Suddenly the path widens even as the traffic becomes more choked. This has got to be Djemaa el-Fna.. the square at last.
-- continued --
Welcome to Djemaa el Fna, UNESCO designated "masterpiece of the oral and intangible heritage of humanity", a public square in the Marrakesh medina. It is noisy, it is crowded, it is historic. This is definitely a part of the wider Morocco tourist funnel you've been trying to avoid, but simultaneously it's as authentic as it gets. Locals go here to eat, congregate, and listen to live music and a variety of other performances. It's not just that it's a extremely interesting phenomenon, apart from that the openness of the square is an important landmark for navigating in the otherwise maze-like medina. You arrive at midday or early in the evening, you arrive late at night, you arrive over and over again to get a feel for the place and it's changing moods.
The exact meaning of Djemaa el Fna is obscure, but the most exciting translation is perhaps "the mosque at the end of the world". In any case the titular mosque is gone at this point, largely replaced with open space that holds snake-charmers, dancers, and story-tellers. Although there are no permanent structures in the square proper, hawkers and eateries roll in and out on wheeled contraptions pushed by humans or pulled by animals. August's first full moon is obscured by steam rising from food carts that park where they please, pedestrians wander aimlessly, and the occasional motorcycle is still zipping right through the center of the chaotic scene.
Alcohol is forbidden by the prophet and doubly so on Ramadan, which is probably good since the noise and the crowd and the complex smells are intoxicating enough.
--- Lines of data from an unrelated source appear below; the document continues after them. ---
(** validation accepts an event exactly when the three identifiers are non-zero, the
    two accounts differ and the amount is non-zero; an event that already has a result
    is left alone, and an invalid one gets a [Rejected] result with a validation error. *)
Theorem validation_spec (e : TransactionEvent) (s : Z) (results : gmap Z TransactionResult) :
  let valid := as_u64 (event.transaction_id e) <> 0 /\ as_u64 (event.debit_account_id e) <> 0 /\
               as_u64 (event.credit_account_id e) <> 0 /\
               event.debit_account_id e <> event.credit_account_id e /\ event.amount_units e <> 0 in
  (validation.validate e = Ok tt <-> valid) /\
  match results !! s with
  | Some _ => validation.on_event e s results = results
  | None => (valid /\ validation.on_event e s results = results) \/
            (~ valid /\ exists msg, validation.on_event e s results =
                          <[s := event.Rejected (ValidationError msg)]> results)
  end.
Proof.
  intros valid.
  assert (validation.validate e = Ok tt /\ valid \/
          (exists msg, validation.validate e = Err (ValidationError msg)) /\ ~ valid) as Hv.
  { unfold validation.validate, is_zero, valid.
    destruct (Z.eqb_spec (as_u64 (event.transaction_id e)) 0); [right; split; [by eexists|tauto]|].
    destruct (Z.eqb_spec (as_u64 (event.debit_account_id e)) 0); [right; split; [by eexists|tauto]|].
    destruct (Z.eqb_spec (as_u64 (event.credit_account_id e)) 0); [right; split; [by eexists|tauto]|].
    case_bool_decide; [right; split; [by eexists|tauto]|].
    destruct (Z.eqb_spec (event.amount_units e) 0); [right; split; [by eexists|tauto]|]. left. tauto. }
  unfold validation.on_event. destruct Hv as [[-> Hv]|[[msg ->] Hv]].
  - split; [tauto|]. destruct (results !! s); [done|by left].
  - split; [split; [done|tauto]|]. destruct (results !! s); [done|right]. split; [done|by eexists].
Qed.

(** the risk stage with the default scorer is the amount limit: it adds a rejection
    exactly when the event has no result yet, is flagged for a risk check and exceeds
    the limit. *)
Theorem risk_default_spec (fmt3 : spec_float -> string) (max : Z) (e : TransactionEvent) (s : Z)
    (results : gmap Z TransactionResult) :
  risk_handler.on_event fmt3 (risk_handler.new max) e s results =
    if bool_decide (results !! s = None) && event_flags.requires_risk_check (event.flags e)
       && (max <? event.amount_units e)
    then <[s := event.Rejected (ValidationError "transaction exceeds maximum amount limit")]> results
    else results.
Proof.
  unfold risk_handler.on_event. destruct (results !! s) eqn:Es.
  - by rewrite bool_decide_false.
  - rewrite bool_decide_true by done. simpl.
    by destruct (event_flags.requires_risk_check (event.flags e)), (max <? event.amount_units e).
Qed.
End stages.

(** ** The retry loop *)
Section retry.
Context `{DL : DecimalLib, CL : CurrencyLib, UL : UuidLib}.
Context {S : Type} `{LC : !LedgerClient S, LCa : !LedgerClientLaws S}.
Import ledger_handler.

Lemma submit_length n a ts (c : S) : length (submit n a ts c).1.1 = length ts.
Proof using LCa.
  revert a c. induction n as [|n IH]; intros a c; simpl;
    pose proof (batch_length ts c) as Hl; destruct (create_transfers_batch ts c) as [rs c1]; simpl in *; [done|].
  destruct (negb (all_transient rs)); [done|]. specialize (IH (a + 1) c1).
  destruct (submit n (a + 1) ts c1) as [[rs2 c2] ds]. done.
Qed.

Lemma submit_ids n a ts (c : S) i t j :
  ts !! i = Some t -> (submit n a ts c).1.1 !! i = Some (Ok j) -> j = transfer.id t.
Proof using LCa.
  intros Ht. revert a c. induction n as [|n IH]; intros a c; simpl;
    pose proof (batch_ids ts c i t j Ht) as Hi; destruct (create_transfers_batch ts c) as [rs c1]; simpl in *; [done|].
  destruct (negb (all_transient rs)); [done|]. specialize (IH (a + 1) c1).
  destruct (submit n (a + 1) ts c1) as [[rs2 c2] ds]. done.
Qed.

Lemma submit_faults n a ts (c : S) f :
  ts <> [] -> all_transient (create_transfers_batch ts c).1 = false ->
  0 <= f <= Z.of_nat n ->
  submit n a ts (fault.MkFault c f) =
    ((create_transfers_batch ts c).1, fault.MkFault (create_transfers_batch ts c).2 0,
     (fun k => backoff_ms (a + 1 + Z.of_nat k)) <$> seq 0 (Z.to_nat f)).
Proof.
  intros Hne Hnt. revert a f. induction n as [|n IH]; intros a f Hf; simpl;
    unfold fault.create_transfers_batch; cbn [fault.remaining_faults fault.inner].
  - assert (f = 0) as -> by lia. cbn. unfold fault.delegate. cbn [fault.inner].
    by destruct (create_transfers_batch ts c).
  - destruct (Z.ltb_spec 0 f) as [Hpos|Hz].
    + assert (all_transient ((fun _ => Err fault.injected) <$> ts) = true) as Ht.
      { unfold all_transient. rewrite forallb_forall. intros r Hr.
        apply list_elem_of_In, list_elem_of_fmap in Hr as (? & -> & _). done. }
      rewrite Ht. simpl. rewrite (IH (a + 1) (f - 1)) by lia.
      f_equal. replace (Z.to_nat f) with (Datatypes.S (Z.to_nat (f - 1))) by lia. simpl.
      f_equal; [f_equal; lia|]. rewrite <- fmap_S_seq, <- list_fmap_compose.
      apply list_fmap_ext. intros i k _. simpl. f_equal. lia.
    + assert (f = 0) as -> by lia. unfold fault.delegate. cbn [fault.inner fault.remaining_faults].
      destruct (create_transfers_batch ts c) as [rs c1]. simpl in *. by rewrite Hnt.
Qed.

(** a batch survives up to five transient faults of the ledger: the task returns the
    results of the first attempt that reaches the ledger, which sees the batch exactly
    once, after the delays 100, 200, 400, 800 and 800 ms, one per fault. *)
Theorem retry_survives_faults (ts : list Transfer) (c : S) (f : Z) :
  ts <> [] -> all_transient (create_transfers_batch ts c).1 = false -> 0 <= f <= 5 ->
  submit MAX_TRANSIENT_RETRIES 0 ts (fault.new c f) =
    ((create_transfers_batch ts c).1, fault.new (create_transfers_batch ts c).2 0,
     take (Z.to_nat f) [100; 200; 400; 800; 800]).
Proof.
  intros Hne Hnt Hf. unfold fault.new. rewrite submit_faults; [|done|done|unfold MAX_TRANSIENT_RETRIES; lia].
  f_equal. assert (f = 0 \/ f = 1 \/ f = 2 \/ f = 3 \/ f = 4 \/ f = 5) as H by lia.
  by destruct H as [->|[->|[->|[->|[->| ->]]]]].
Qed.

(** C14: the retry loop always ends: for every client and batch it sleeps at most five
    times and at most 2300 ms in total, and it returns one result per transfer. *)
Theorem retry_terminates (ts : list Transfer) (c : S) :
  let '(rs, _, delays) := submit MAX_TRANSIENT_RETRIES 0 ts c in
  length rs = length ts /\ (length delays <= 5)%nat /\ Zsum_with id delays <= 2300.
Proof using LCa.
  assert (Hd : forall n a (c : S), 0 <= a -> let ds := (submit n a ts c).2 in
    exists m, (m <= n)%nat /\ ds = (fun k => backoff_ms (a + 1 + Z.of_nat k)) <$> seq 0 m).
  { induction n as [|n IH]; intros a c0 Ha; simpl; destruct (create_transfers_batch ts c0) as [rs c1].
    { by exists 0%nat. }
    destruct (negb (all_transient rs)). { exists 0%nat. split; [lia|done]. }
    destruct (IH (a + 1) c1 ltac:(lia)) as (m & Hm & Em). destruct (submit n (a + 1) ts c1) as [[rs2 c2] ds].
    simpl in *. exists (Datatypes.S m). split; [lia|]. rewrite Em. simpl. f_equal; [f_equal; lia|].
    rewrite <- fmap_S_seq, <- list_fmap_compose. apply list_fmap_ext. intros i k _. simpl. f_equal. lia. }
  pose proof (submit_length MAX_TRANSIENT_RETRIES 0 ts c) as Hl.
  destruct (Hd MAX_TRANSIENT_RETRIES 0 c ltac:(lia)) as (m & Hm & Em).
  destruct (submit MAX_TRANSIENT_RETRIES 0 ts c) as [[rs c'] ds]. simpl in *. subst ds.
  unfold MAX_TRANSIENT_RETRIES in Hm. split_and!; [done|by rewrite length_fmap, length_seq|].
  assert (m = 0 \/ m = 1 \/ m = 2 \/ m = 3 \/ m = 4 \/ m = 5)%nat as H by lia.
  by destruct H as [->|[->|[->|[->|[->| ->]]]]].
Qed.
End retry.

(** ** Accounting of sequences *)
Section accounting.
Context `{DL : DecimalLib, CL : CurrencyLib, UL : UuidLib}.
Context {S : Type} `{LC : !LedgerClient S, LCa : !LedgerClientLaws S}.
Variable fmt3 : spec_float -> string.
Import ledger_handler chain.
Implicit Types (w : World S) (h : LedgerHandler) (t : Task).

(** What can happen: the worker hands an event to the chain, or a spawned task ends. *)
Inductive Act :=
  | Handle (env : Env) (e : TransactionEvent) (s : Z) (end_of_batch : bool)
  | Finish (wall_clock : Z) (k : nat).

Definition act (a : Act) (p : Chain * World S) : option (Chain * World S) :=
  match a with
  | Handle env e s eob => chain.on_event fmt3 env e s eob p.1 p.2
  | Finish clk k => (fun w => (p.1, w)) <$> complete_task clk k p.2
  end.

Fixpoint acts (l : list Act) (p : Chain * World S) : option (Chain * World S) :=
  match l with
  | [] => Some p
  | a :: l => match act a p with None => None | Some p' => acts l p' end
  end.

(** The sequences handed to the chain with the transfer identifier drawn for them. *)
Definition issued (l : list Act) : list (Z * TransferId) :=
  omap (fun a => match a with Handle env _ s _ => Some (s, fresh_id env) | Finish _ _ => None end) l.

Definition answered (s : Z) w : Prop :=
  is_Some (results w !! s) \/ exists ring, result_ring w = Some ring /\ result_ring.contains s ring = true.

Definition task_seqs t : list Z := prev_sequences t ++ [current_seq t].

(** Where a sequence can be on its way to an answer. *)
Definition accounted (s : Z) h w : Prop :=
  answered s w \/ s ∈ deferred_sequences h \/ exists t, t ∈ in_flight w /\ s ∈ task_seqs t.

Definition ring_ok (o : option result_ring.ResultRing) : Prop :=
  match o with
  | None => True
  | Some r => exists k, 0 <= k <= 62 /\ result_ring.mask r = 2 ^ k - 1 /\
                        Z.of_nat (length (result_ring.status r)) = 2 ^ k
  end.

Record chain_ok (iss : list (Z * TransferId)) h w : Prop := {
  co_ring : ring_ok (result_ring w);
  co_deferred : Forall2 (fun s x => (s, transfer.id x) ∈ iss) (deferred_sequences h) (deferred_transfers h);
  co_batch : (length (deferred_transfers h) < MAX_TB_BATCH_SIZE)%nat;
  co_tasks : Forall (fun t => Forall2 (fun s x => (s, transfer.id x) ∈ iss) (task_seqs t) (all_transfers t) /\
                              (length (all_transfers t) <= MAX_TB_BATCH_SIZE)%nat) (in_flight w);
  co_window : (length (in_flight w) <= MAX_CONCURRENT_BATCHES)%nat;
  co_committed : forall s i ts, results w !! s = Some (event.Committed i ts) -> (s, i) ∈ iss;
  co_all : forall s i, (s, i) ∈ iss -> accounted s h w;
}.

Lemma batch_size_pos : (0 < MAX_TB_BATCH_SIZE)%nat.
Proof. by apply Nat.ltb_lt. Qed.

Lemma ring_insert_ok s i r : ring_ok (Some r) -> ring_ok (Some (result_ring.insert s i r)) /\
  result_ring.contains s (result_ring.insert s i r) = true /\
  forall s', result_ring.contains s' r = true -> result_ring.contains s' (result_ring.insert s i r) = true.
Proof.
  intros (k & Hk & Hm & Hl). split; [|split].
  - exists k. simpl. by rewrite length_insert.
  - unfold result_ring.contains. simpl. change (result_ring.index (result_ring.insert s i r) s) with (result_ring.index r s).
    rewrite list_lookup_insert_eq; [done|]. pose proof (result_ring.slot_index_mod k r s Hk Hm).
    pose proof (Z.mod_pos_bound s (2 ^ k) ltac:(apply Z.pow_pos_nonneg; lia)). lia.
  - intros s'. unfold result_ring.contains. simpl.
    change (result_ring.index (result_ring.insert s i r) s') with (result_ring.index r s').
    destruct (decide (result_ring.index r s' = result_ring.index r s)) as [->|Hne].
    + intros H. rewrite list_lookup_insert_eq; [done|].
      destruct (result_ring.status r !! result_ring.index r s) eqn:E; [by eapply lookup_lt_Some|done].
    + by rewrite list_lookup_insert_ne.
Qed.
Orange peels and dirty bodies, the subtle slightly sweet odor of dried fruit and nuts, horse shit, olive medley and roasted lamb, the ever-present heady scent of spice in a hundred kinds and a hundred colors, crimsons and deep blue purples sometimes but mostly soft pastels from pistachio-green to nut-brown.
Your ears are assaulted with peculiar instruments that buzz and burble and drone. Behind and under the sound of the music, human noise in languages that you cannot understand tend to form their own drone, and the rhythms of excitement, surprise, or anger have their own music don't they? Walk to the fringe of the square to get the measure of it and also to breathe, feel in your bones the throb of the drums that are now too far away to hear with ears.
Meanwhile the story-tellers perform for delighted crowds that form in circles around them, speaking Arabic or Berber or sometimes French. Pity, but without any plying their trade in English, you can only hope to understand whatever you can take away from the body language. Children sit in these circles too and stay very serious and quiet. The kids not involved in story-time are less reserved, and occasionally they run past you, chasing each other and screaming. There are lots of games for kids too, silly carnival stuff like soda-bottle ring-toss, but also including what look like variations on dominos and backgammon for adults.
Elsewhere, a man leads around a barbary ape on a short leash. The ape's keeper is in traditional Berber costume from turban to toe, which in this case means a loose-fitting garment in a fantastic shade of sky blue. The primate himself is also dressed for success, but his own costume is less colorful and includes only a fez and a diaper. You take orange juice to a snake-charmer you befriended yesterday and sit with him in the shade. He bows slightly and drinks deeply, then uncaps the basket with a pit viper so you can watch it. The snake-charmer's name is Mustafa, and Mustafa told you yesterday the viper is named Asshole. Asshole the viper evidently misbehaves frequently, which rates him a name.. the cobra in the next basket minds her manners and she gets no name. Mustafa knows your name too, and you realize you are no longer getting lost when you shoulder your way through the medina's shouting crowds.
It must be time to move on...
The next day finds you in Marrakesh's largest train station, sipping coffee and reading Lawrence of Arabia. You turn the last page on this chapter, finish your drink, and get in line for a train heading east towards the Algerian border. Next stop: the biggest dunes in the Sahara!